BRIEF:
Give the listing again in full, matching it character for character.

--------------------

(* ===== verification/WorkerSpec.v ===== *)
(** * What the agent worker guarantees

    [reach]: the turns of the main loop, with whatever the host, the network
    proxy daemon and the clock do to the world in between. *)

From S2P Require Import Prelude Hoare PyStr PyDict PyInt Json JsonText PyText Workspace WorkerActions WorkerActionsSpec Npd Worker.
From Stdlib Require Import Ascii.

Module WorkerSpec.
Import WorkerActions WorkerActionsSpec Worker.
#[local] Opaque chunk.

Section spec.
Context {X : Type} `{Tools X} (cfg : config).
Notation W := (M (turn X)).

Definition in_world (t : turn X) (w : world X) : turn X := Turn (st t) (lo t) w.

(** A worker whose main loop has started; a turn that needs something the model
    leaves out does not count. *)
Definition started (w : world X) : turn X := Turn (in_phase "ready" booting) (Locals "" "" []) w.
Inductive reach : turn X → Prop :=
  | reach_start w : reach (started w)
  | reach_turn t w t' : reach t → iteration cfg (in_world t w) = (Ok tt, t') → reach t'.

(** ** The conversation *)

Definition assistant (c : json) : json := message (JStr "assistant") c.
Definition user (c : json) : json := message (JStr "user") c.
Definition is_assistant (m : json) : bool := match pget m "role" with Ok r => is_string r "assistant" | Err _ => false end.

(** Observations of the host, and replies of the model with what came of them. *)
Inductive Paired : list json → Prop :=
  | Paired_nil : Paired []
  | Paired_user l c : Paired l → Paired (l ++ [user c])
  | Paired_turn l c o : Paired l → Paired (l ++ [assistant c; user o]).
Definition replies (l : list json) : Z := Z.of_nat (length (List.filter is_assistant l)).

(** At most one model call at a time; the phase tells whether there is one; the
    conversation starts with the prompt and the task, and the step is the number
    of replies in it. *)
Record Good (s : state) (l : locals) : Prop := {
  inv_one : length (pending l) ≤ 1;
  inv_phase : pending l ≠ [] ↔ phase s = "awaiting_llm";
  inv_call : pending l ≠ [] → ready s = true;
  inv_start : ready s = false → conversation s = [] ∧ step s = 0%Z;
  inv_talk : ready s = true → ∃ system task rest, conversation s = message (JStr "system") system :: user task :: rest ∧
               Paired rest ∧ step s = replies rest
}.
Definition Inv (t : turn X) : Prop := Good (st t) (lo t).

Lemma replies_app l k : replies (l ++ k) = (replies l + replies k)%Z.
Proof. unfold replies. rewrite List.filter_app, length_app. lia. Qed.

Lemma say_user s l c : Good s l → ready s = true → Good (say (user c) s) l.
Proof.
  intros [H1 H2 H0 H3 H4] Hr. split; simpl; try done; [congruence|].
  intros _. destruct (H4 Hr) as (sy & k & rest & E & Hp & Hs). exists sy, k, (rest ++ [user c]). rewrite E. split; [done|].
  split; [by constructor|]. rewrite replies_app, Hs. by rewrite Z.add_0_r.
Qed.

(** The exits that keep the invariant: a caught exception, and a return. *)
Definition Exits {A} (m : W A) (t : turn X) : Prop := wp m (fun _ => Inv) (fun e t' => catches e = true → Inv t') t.

Lemma exits_flaky f t : Inv t → Exits (flaky f) t.
Proof.
  intros Hi. unfold Exits, wp, flaky, get_wo, set_wo, mbind, M_bind, mget, mret, M_ret, mmod. simpl.
  destruct (faults (wo t)) as [|[|] fs]; simpl; intros; done.
Qed.
Lemma exits_bind {A B} (m : W A) (k : A → W B) t : Exits m t → (∀ a t', Inv t' → Exits (k a) t') → Exits (m ≫= k) t.
Proof. intros Hm Hk. apply wp_bind. eapply wp_mono; [exact Hm| |done]. intros a t' Ht'. by apply Hk. Qed.
Lemma exits_ret {A} (a : A) t : Inv t → Exits (mret a) t.
Proof. done. Qed.
(** Reading a value, then the rest from the same state. *)
Lemma exits_read {A B} (r : result A) (k : A → W B) t : (∀ a, r = Ok a → Exits (k a) t) → Inv t → Exits (lift_result r ≫= k) t.
Proof. intros Hk Hi. apply wp_bind, wp_lift. destruct r; [by apply Hk|done]. Qed.
Lemma exits_get {A B} (f : turn X → A) (k : A → W B) t : Exits (k (f t)) t → Exits ((t ← mget; mret (f t)) ≫= k) t.
Proof. done. Qed.
Lemma exits_summary t : Inv t → Exits (state_summary cfg) t.
Proof. intros Hi. exact Hi. Qed.

Lemma not_model e : exn_cls e = OutOfModel → catches e = false.
Proof. intros E. unfold catches. by rewrite E. Qed.

Lemma exits_init req id t : Inv t → pending (lo t) = [] → Exits (ctrl_init cfg req id) t.
Proof.
  intros Hi Hp. unfold ctrl_init. apply exits_read; [intros r _|done]. apply exits_read; [intros k _|done]. cbv zeta.
  apply wp_bind, wp_mod, wp_bind, wp_lift. destruct (str_json (por r _)) as [a|e] eqn:Er.
  - apply wp_bind, wp_lift. destruct (str_json (por k _)) as [b|e] eqn:Ek.
    + apply wp_bind, wp_mod. simpl. set (t' := Turn _ _ _). assert (Inv t') as Ht'.
      { split; simpl.
        - rewrite Hp. simpl. lia.
        - by rewrite Hp.
        - done.
        - done.
        - intros _. eexists _, _, []. split; [done|]. by split; [constructor|]. }
      apply exits_bind; [by apply exits_summary|]. intros s t2 Ht2. by apply exits_flaky.
    + intros Hc. by rewrite (not_model _ (str_json_err _ _ Ek)) in Hc.
  - intros Hc. by rewrite (not_model _ (str_json_err _ _ Er)) in Hc.
Qed.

--------------------

RESULT:
(* ===== verification/WorkerSpec.v ===== *)
(** * What the agent worker guarantees

    [reach]: the turns of the main loop, with whatever the host, the network
    proxy daemon and the clock do to the world in between. *)

From S2P Require Import Prelude Hoare PyStr PyDict PyInt Json JsonText PyText Workspace WorkerActions WorkerActionsSpec Npd Worker.
From Stdlib Require Import Ascii.

Module WorkerSpec.
Import WorkerActions WorkerActionsSpec Worker.
#[local] Opaque chunk.

Section spec.
Context {X : Type} `{Tools X} (cfg : config).
Notation W := (M (turn X)).

Definition in_world (t : turn X) (w : world X) : turn X := Turn (st t) (lo t) w.

(** A worker whose main loop has started; a turn that needs something the model
    leaves out does not count. *)
Definition started (w : world X) : turn X := Turn (in_phase "ready" booting) (Locals "" "" []) w.
Inductive reach : turn X → Prop :=
  | reach_start w : reach (started w)
  | reach_turn t w t' : reach t → iteration cfg (in_world t w) = (Ok tt, t') → reach t'.

(** ** The conversation *)

Definition assistant (c : json) : json := message (JStr "assistant") c.
Definition user (c : json) : json := message (JStr "user") c.
Definition is_assistant (m : json) : bool := match pget m "role" with Ok r => is_string r "assistant" | Err _ => false end.

(** Observations of the host, and replies of the model with what came of them. *)
Inductive Paired : list json → Prop :=
  | Paired_nil : Paired []
  | Paired_user l c : Paired l → Paired (l ++ [user c])
  | Paired_turn l c o : Paired l → Paired (l ++ [assistant c; user o]).
Definition replies (l : list json) : Z := Z.of_nat (length (List.filter is_assistant l)).

(** At most one model call at a time; the phase tells whether there is one; the
    conversation starts with the prompt and the task, and the step is the number
    of replies in it. *)
Record Good (s : state) (l : locals) : Prop := {
  inv_one : length (pending l) ≤ 1;
  inv_phase : pending l ≠ [] ↔ phase s = "awaiting_llm";
  inv_call : pending l ≠ [] → ready s = true;
  inv_start : ready s = false → conversation s = [] ∧ step s = 0%Z;
  inv_talk : ready s = true → ∃ system task rest, conversation s = message (JStr "system") system :: user task :: rest ∧
               Paired rest ∧ step s = replies rest
}.
Definition Inv (t : turn X) : Prop := Good (st t) (lo t).

Lemma replies_app l k : replies (l ++ k) = (replies l + replies k)%Z.
Proof. unfold replies. rewrite List.filter_app, length_app. lia. Qed.

Lemma say_user s l c : Good s l → ready s = true → Good (say (user c) s) l.
Proof.
  intros [H1 H2 H0 H3 H4] Hr. split; simpl; try done; [congruence|].
  intros _. destruct (H4 Hr) as (sy & k & rest & E & Hp & Hs). exists sy, k, (rest ++ [user c]). rewrite E. split; [done|].
  split; [by constructor|]. rewrite replies_app, Hs. by rewrite Z.add_0_r.
Qed.

(** The exits that keep the invariant: a caught exception, and a return. *)
Definition Exits {A} (m : W A) (t : turn X) : Prop := wp m (fun _ => Inv) (fun e t' => catches e = true → Inv t') t.

Lemma exits_flaky f t : Inv t → Exits (flaky f) t.
Proof.
  intros Hi. unfold Exits, wp, flaky, get_wo, set_wo, mbind, M_bind, mget, mret, M_ret, mmod. simpl.
  destruct (faults (wo t)) as [|[|] fs]; simpl; intros; done.
Qed.
Lemma exits_bind {A B} (m : W A) (k : A → W B) t : Exits m t → (∀ a t', Inv t' → Exits (k a) t') → Exits (m ≫= k) t.
Proof. intros Hm Hk. apply wp_bind. eapply wp_mono; [exact Hm| |done]. intros a t' Ht'. by apply Hk. Qed.
Lemma exits_ret {A} (a : A) t : Inv t → Exits (mret a) t.
Proof. done. Qed.
(** Reading a value, then the rest from the same state. *)
Lemma exits_read {A B} (r : result A) (k : A → W B) t : (∀ a, r = Ok a → Exits (k a) t) → Inv t → Exits (lift_result r ≫= k) t.
Proof. intros Hk Hi. apply wp_bind, wp_lift. destruct r; [by apply Hk|done]. Qed.
Lemma exits_get {A B} (f : turn X → A) (k : A → W B) t : Exits (k (f t)) t → Exits ((t ← mget; mret (f t)) ≫= k) t.
Proof. done. Qed.
Lemma exits_summary t : Inv t → Exits (state_summary cfg) t.
Proof. intros Hi. exact Hi. Qed.

Lemma not_model e : exn_cls e = OutOfModel → catches e = false.
Proof. intros E. unfold catches. by rewrite E. Qed.

Lemma exits_init req id t : Inv t → pending (lo t) = [] → Exits (ctrl_init cfg req id) t.
Proof.
  intros Hi Hp. unfold ctrl_init. apply exits_read; [intros r _|done]. apply exits_read; [intros k _|done]. cbv zeta.
  apply wp_bind, wp_mod, wp_bind, wp_lift. destruct (str_json (por r _)) as [a|e] eqn:Er.
  - apply wp_bind, wp_lift. destruct (str_json (por k _)) as [b|e] eqn:Ek.
    + apply wp_bind, wp_mod. simpl. set (t' := Turn _ _ _). assert (Inv t') as Ht'.
      { split; simpl.
        - rewrite Hp. simpl. lia.
        - by rewrite Hp.
        - done.
        - done.
        - intros _. eexists _, _, []. split; [done|]. by split; [constructor|]. }
      apply exits_bind; [by apply exits_summary|]. intros s t2 Ht2. by apply exits_flaky.
    + intros Hc. by rewrite (not_model _ (str_json_err _ _ Ek)) in Hc.
  - intros Hc. by rewrite (not_model _ (str_json_err _ _ Er)) in Hc.
Qed.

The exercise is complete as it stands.